▸ Work instructions: Start at the first line of the material. Repeat each line exactly through the one containing "ErrOther (msg : string).", then stop.

▸ Record set:

────

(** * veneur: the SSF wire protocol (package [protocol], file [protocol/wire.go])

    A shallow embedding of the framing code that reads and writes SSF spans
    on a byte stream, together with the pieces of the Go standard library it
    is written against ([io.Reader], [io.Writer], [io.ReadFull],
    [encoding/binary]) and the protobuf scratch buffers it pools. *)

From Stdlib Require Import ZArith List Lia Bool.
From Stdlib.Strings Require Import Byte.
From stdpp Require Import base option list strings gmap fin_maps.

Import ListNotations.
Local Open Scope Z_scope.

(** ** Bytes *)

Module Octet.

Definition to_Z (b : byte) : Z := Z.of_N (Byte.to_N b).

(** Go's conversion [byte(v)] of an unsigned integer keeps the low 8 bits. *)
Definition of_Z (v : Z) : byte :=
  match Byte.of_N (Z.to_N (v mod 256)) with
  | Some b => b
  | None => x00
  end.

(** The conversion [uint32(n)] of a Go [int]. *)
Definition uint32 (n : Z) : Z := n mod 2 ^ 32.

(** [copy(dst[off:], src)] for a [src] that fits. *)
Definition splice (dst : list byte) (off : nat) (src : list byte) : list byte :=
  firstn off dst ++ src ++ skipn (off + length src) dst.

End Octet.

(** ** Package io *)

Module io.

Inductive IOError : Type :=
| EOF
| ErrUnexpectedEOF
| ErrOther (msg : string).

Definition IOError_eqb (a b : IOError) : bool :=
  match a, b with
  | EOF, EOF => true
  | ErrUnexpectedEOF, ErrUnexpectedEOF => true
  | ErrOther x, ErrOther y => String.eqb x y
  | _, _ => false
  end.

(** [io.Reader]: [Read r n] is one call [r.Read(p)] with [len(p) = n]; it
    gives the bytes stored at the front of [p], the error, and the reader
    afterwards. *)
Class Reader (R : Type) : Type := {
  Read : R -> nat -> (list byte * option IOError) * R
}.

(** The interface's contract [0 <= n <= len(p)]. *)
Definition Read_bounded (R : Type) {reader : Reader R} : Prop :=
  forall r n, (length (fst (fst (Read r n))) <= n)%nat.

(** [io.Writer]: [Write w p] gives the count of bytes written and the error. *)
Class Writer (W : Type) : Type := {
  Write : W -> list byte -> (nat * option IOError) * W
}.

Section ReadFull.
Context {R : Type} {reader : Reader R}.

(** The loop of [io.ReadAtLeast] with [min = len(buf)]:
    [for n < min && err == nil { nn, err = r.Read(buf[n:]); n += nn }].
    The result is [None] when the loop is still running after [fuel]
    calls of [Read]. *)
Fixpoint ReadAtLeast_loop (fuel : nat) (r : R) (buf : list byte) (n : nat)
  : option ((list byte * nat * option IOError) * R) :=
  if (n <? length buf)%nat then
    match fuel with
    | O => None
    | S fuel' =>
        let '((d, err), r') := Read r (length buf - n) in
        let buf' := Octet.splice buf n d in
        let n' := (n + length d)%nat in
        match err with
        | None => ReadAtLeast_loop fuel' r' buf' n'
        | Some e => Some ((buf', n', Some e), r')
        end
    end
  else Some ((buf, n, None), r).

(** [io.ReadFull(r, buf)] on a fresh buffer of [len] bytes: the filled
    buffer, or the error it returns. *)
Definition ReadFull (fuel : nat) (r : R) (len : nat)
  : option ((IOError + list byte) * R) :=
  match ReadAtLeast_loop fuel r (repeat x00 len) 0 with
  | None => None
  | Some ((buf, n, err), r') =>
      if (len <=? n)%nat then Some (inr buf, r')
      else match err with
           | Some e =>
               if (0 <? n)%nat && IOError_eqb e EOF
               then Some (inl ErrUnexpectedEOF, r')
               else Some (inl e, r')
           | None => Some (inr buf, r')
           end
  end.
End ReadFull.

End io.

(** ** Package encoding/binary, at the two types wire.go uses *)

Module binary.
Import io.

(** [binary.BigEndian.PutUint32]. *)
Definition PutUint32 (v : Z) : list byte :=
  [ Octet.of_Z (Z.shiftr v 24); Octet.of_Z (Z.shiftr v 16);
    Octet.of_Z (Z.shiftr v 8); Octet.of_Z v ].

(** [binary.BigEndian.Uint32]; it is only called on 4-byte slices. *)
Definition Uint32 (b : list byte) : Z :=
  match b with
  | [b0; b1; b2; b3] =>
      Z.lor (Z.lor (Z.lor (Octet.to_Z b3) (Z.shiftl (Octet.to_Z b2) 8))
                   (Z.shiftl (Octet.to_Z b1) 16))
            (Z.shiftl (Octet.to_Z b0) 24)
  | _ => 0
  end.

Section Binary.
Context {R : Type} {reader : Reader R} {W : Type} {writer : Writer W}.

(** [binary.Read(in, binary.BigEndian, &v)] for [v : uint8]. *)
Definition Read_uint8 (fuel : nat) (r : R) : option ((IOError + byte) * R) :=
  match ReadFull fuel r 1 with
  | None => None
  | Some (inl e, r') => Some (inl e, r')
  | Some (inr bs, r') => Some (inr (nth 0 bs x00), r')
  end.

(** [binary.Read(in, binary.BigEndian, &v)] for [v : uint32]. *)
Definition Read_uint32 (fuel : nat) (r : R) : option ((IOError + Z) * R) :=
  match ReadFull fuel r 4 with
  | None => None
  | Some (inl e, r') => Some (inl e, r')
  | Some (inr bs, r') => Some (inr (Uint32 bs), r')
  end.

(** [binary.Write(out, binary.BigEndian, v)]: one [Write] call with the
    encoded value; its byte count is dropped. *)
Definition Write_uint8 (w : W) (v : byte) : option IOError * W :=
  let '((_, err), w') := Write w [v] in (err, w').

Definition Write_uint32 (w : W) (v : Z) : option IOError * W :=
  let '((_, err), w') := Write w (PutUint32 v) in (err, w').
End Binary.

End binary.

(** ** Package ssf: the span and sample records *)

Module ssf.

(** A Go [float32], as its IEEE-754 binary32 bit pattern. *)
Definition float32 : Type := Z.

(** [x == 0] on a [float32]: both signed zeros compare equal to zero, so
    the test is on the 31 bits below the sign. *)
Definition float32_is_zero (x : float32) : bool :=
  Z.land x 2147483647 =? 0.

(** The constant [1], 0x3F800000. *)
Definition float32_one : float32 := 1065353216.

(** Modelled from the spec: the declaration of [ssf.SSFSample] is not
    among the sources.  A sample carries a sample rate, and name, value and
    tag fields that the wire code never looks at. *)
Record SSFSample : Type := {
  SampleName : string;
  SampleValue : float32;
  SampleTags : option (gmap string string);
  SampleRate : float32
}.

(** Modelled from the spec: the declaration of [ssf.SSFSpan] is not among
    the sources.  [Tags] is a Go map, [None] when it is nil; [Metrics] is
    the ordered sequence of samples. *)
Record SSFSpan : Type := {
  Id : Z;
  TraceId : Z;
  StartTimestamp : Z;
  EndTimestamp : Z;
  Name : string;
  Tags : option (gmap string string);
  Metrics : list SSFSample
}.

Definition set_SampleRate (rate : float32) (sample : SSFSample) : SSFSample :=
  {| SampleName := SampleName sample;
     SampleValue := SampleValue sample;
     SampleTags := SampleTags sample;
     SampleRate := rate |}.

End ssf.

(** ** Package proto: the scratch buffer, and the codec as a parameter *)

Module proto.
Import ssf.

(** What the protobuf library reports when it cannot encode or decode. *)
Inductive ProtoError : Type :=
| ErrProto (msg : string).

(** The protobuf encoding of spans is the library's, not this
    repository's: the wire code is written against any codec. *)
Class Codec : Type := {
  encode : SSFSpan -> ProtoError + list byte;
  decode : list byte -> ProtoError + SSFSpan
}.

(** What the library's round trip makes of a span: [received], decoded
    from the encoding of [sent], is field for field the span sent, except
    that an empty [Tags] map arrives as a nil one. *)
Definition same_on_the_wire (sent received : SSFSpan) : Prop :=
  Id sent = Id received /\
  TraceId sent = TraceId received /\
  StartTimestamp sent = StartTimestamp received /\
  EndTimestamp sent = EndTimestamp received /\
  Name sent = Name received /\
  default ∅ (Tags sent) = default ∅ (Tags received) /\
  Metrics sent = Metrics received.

────

▸ Answer space:
(** * veneur: the SSF wire protocol (package [protocol], file [protocol/wire.go])

    A shallow embedding of the framing code that reads and writes SSF spans
    on a byte stream, together with the pieces of the Go standard library it
    is written against ([io.Reader], [io.Writer], [io.ReadFull],
    [encoding/binary]) and the protobuf scratch buffers it pools. *)

From Stdlib Require Import ZArith List Lia Bool.
From Stdlib.Strings Require Import Byte.
From stdpp Require Import base option list strings gmap fin_maps.

Import ListNotations.
Local Open Scope Z_scope.

(** ** Bytes *)

Module Octet.

Definition to_Z (b : byte) : Z := Z.of_N (Byte.to_N b).

(** Go's conversion [byte(v)] of an unsigned integer keeps the low 8 bits. *)
Definition of_Z (v : Z) : byte :=
  match Byte.of_N (Z.to_N (v mod 256)) with
  | Some b => b
  | None => x00
  end.

(** The conversion [uint32(n)] of a Go [int]. *)
Definition uint32 (n : Z) : Z := n mod 2 ^ 32.

(** [copy(dst[off:], src)] for a [src] that fits. *)
Definition splice (dst : list byte) (off : nat) (src : list byte) : list byte :=
  firstn off dst ++ src ++ skipn (off + length src) dst.

End Octet.

(** ** Package io *)

Module io.

Inductive IOError : Type :=
| EOF
| ErrUnexpectedEOF
| ErrOther (msg : string).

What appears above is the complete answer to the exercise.